[Start of section]

Lemma invalid_target_never_rings (ticks : list Z) (s : AppState) :
  alarmTime s = Some None -> isAlarmRinging s = false ->
  alarmState (run (map Tick ticks) s) = Armed None.
Proof.
  revert s. induction ticks as [|t ticks IH]; simpl; intros s A R.
  - unfold alarmState. rewrite R, A. reflexivity.
  - destruct (tick_no_match s t None A R (alarmMatches_invalid t)) as (A' & R' & _).
    apply IH; assumption.
Qed.

Lemma mount_alarm (storage : gmap string string) (now0 : Z) :
  mount storage now0 = alarmEffect (initialState storage now0).
Proof. reflexivity. Qed.

(** What dismissing does in a ringing state with a snapshot at hand:
    it clears the ringing flag, stops the tone and arms again, with the
    sunrise of the snapshot when that is not earlier than the instant
    of dismissal, and otherwise with the sunrise the library computes
    for that instant + 1 day. *)
Lemma dismissAlarm_rearms (s : AppState) (info : CelestialInfo) (c1 c2 : Z) :
  reachable s -> isAlarmRinging s = true -> celestialInfo s = Some info ->
  let r := dismissAlarm c1 c2 s in
  (isAlarmRinging (fst r) = false
   /\ oscillator (audio (fst r)) = false
   /\ stops (audio (fst r)) = S (stops (audio s)))
  /\ (forall rise : Z, sunrise info = Some rise -> c1 <= rise ->
       alarmState (fst r) = Armed (Some rise)
       /\ localStorage (fst r) !! key = Some (Date_toISOString rise))
  /\ (forall (rise : Z) (loc : Location),
       sunrise info = Some rise -> rise < c1 -> location s = Some loc ->
       alarmState (fst r) = Armed (sunrise (getTimes (addOneDay (Some c2)) loc))).
Proof.
  intros Re R C r. subst r. unfold dismissAlarm.
  set (quiet := withAudio stopAlarmSound (setIsAlarmRinging false s)).
  destruct (reachable_consistent s Re) as [Ic Ir].
  destruct (stopAlarmSound_silent (audio s) Ic) as [Silent Stopped].
  destruct (setSunriseAlarm_frame c1 c2 quiet) as (Fr & Fa & _).
  assert (Cq : celestialInfo quiet = Some info) by exact C.
  split; [|split].
  - rewrite Fr, Fa. simpl. auto.
  - intros rise S L. unfold alarmState. rewrite Fr. simpl.
    rewrite (setSunriseAlarm_not_past quiet info c1 c2 rise Cq S L). simpl.
    split; [reflexivity | apply lookup_insert_eq].
  - intros rise loc S L Loc. unfold alarmState. rewrite Fr. simpl.
    rewrite (setSunriseAlarm_past quiet info c1 c2 rise loc Cq S L Loc).
    match goal with |- context [persistAlarm ?d ?x] =>
      destruct (persistAlarm_frame d x) as (_ & -> & _) end. reflexivity.
Qed.

(** C7 (amended). At startup an absent key, like an empty string,
    gives Unset.  A stored string that the engine cannot read as a date
    gives an alarm time that is an Invalid Date: the alarm shows as set,
    and no sequence of ticks makes it ring.  A string the engine reads
    gives that instant as alarm time. *)
Theorem initial_alarm_state (storage : gmap string string) (now0 : Z) :
  (storage !! key = None -> alarmState (mount storage now0) = Unset)
  /\ (storage !! key = Some ""%string -> alarmState (mount storage now0) = Unset)
  /\ (forall saved : string,
       storage !! key = Some saved -> saved <> ""%string ->
       Date_parse saved = None ->
       alarmTime (mount storage now0) = Some None
       /\ alarmState (mount storage now0) = Armed None
       /\ forall ticks : list Z,
            alarmState (run (map Tick ticks) (mount storage now0)) = Armed None)
  /\ (forall (saved : string) (t : Z),
       storage !! key = Some saved -> saved <> ""%string ->
       Date_parse saved = Some t ->
       alarmTime (mount storage now0) = Some (Some t)).
Proof.
  split; [|split; [|split]].
  - intros K.
    assert (A : initialAlarmTime storage = None)
      by (unfold initialAlarmTime; rewrite K; reflexivity).
    rewrite mount_alarm, alarmEffect_unset by exact A.
    unfold alarmState. simpl. rewrite A. reflexivity.
  - intros K.
    assert (A : initialAlarmTime storage = None)
      by (unfold initialAlarmTime; rewrite K; reflexivity).
    rewrite mount_alarm, alarmEffect_unset by exact A.
    unfold alarmState. simpl. rewrite A. reflexivity.
  - intros saved K Ne P. apply String.eqb_neq in Ne.
    assert (A : initialAlarmTime storage = Some None)
      by (unfold initialAlarmTime; rewrite K, Ne, P; reflexivity).
    assert (M : mount storage now0 = initialState storage now0).
    { rewrite mount_alarm. unfold alarmEffect. simpl. rewrite A. reflexivity. }
    rewrite M. split; [exact A|]. split.
    + unfold alarmState. simpl. rewrite A. reflexivity.
    + intros ticks. apply invalid_target_never_rings; [exact A | reflexivity].
  - intros saved t K Ne P. apply String.eqb_neq in Ne.
    assert (A : initialAlarmTime storage = Some (Some t))
      by (unfold initialAlarmTime; rewrite K, Ne, P; reflexivity).
    rewrite mount_alarm. unfold alarmEffect. simpl. rewrite A. simpl.
    destruct (alarmMatches now0 (Some t)); exact A.
Qed.

Lemma step_clear (s : AppState) :
  alarmTime (step ClickClear s) = None
  /\ localStorage (step ClickClear s) = delete key (localStorage s)
  /\ isAlarmRinging (step ClickClear s) = isAlarmRinging s
  /\ audio (step ClickClear s) = audio s.
Proof.
  unfold step.
  destruct (celestialEffect_frame (handle ClickClear s))
    as (_ & Ca & Cr & Cs & Cau & _).
  rewrite alarmEffect_unset by (rewrite Ca; reflexivity).
  rewrite Ca, Cr, Cs, Cau. repeat split.
Qed.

[End of section]

WORK TASK :: Read the data above and pull out each line that holds the string "engine".

RESPONSE TO THE EXERCISE ::
    gives Unset.  A stored string that the engine cannot read as a date
    and no sequence of ticks makes it ring.  A string the engine reads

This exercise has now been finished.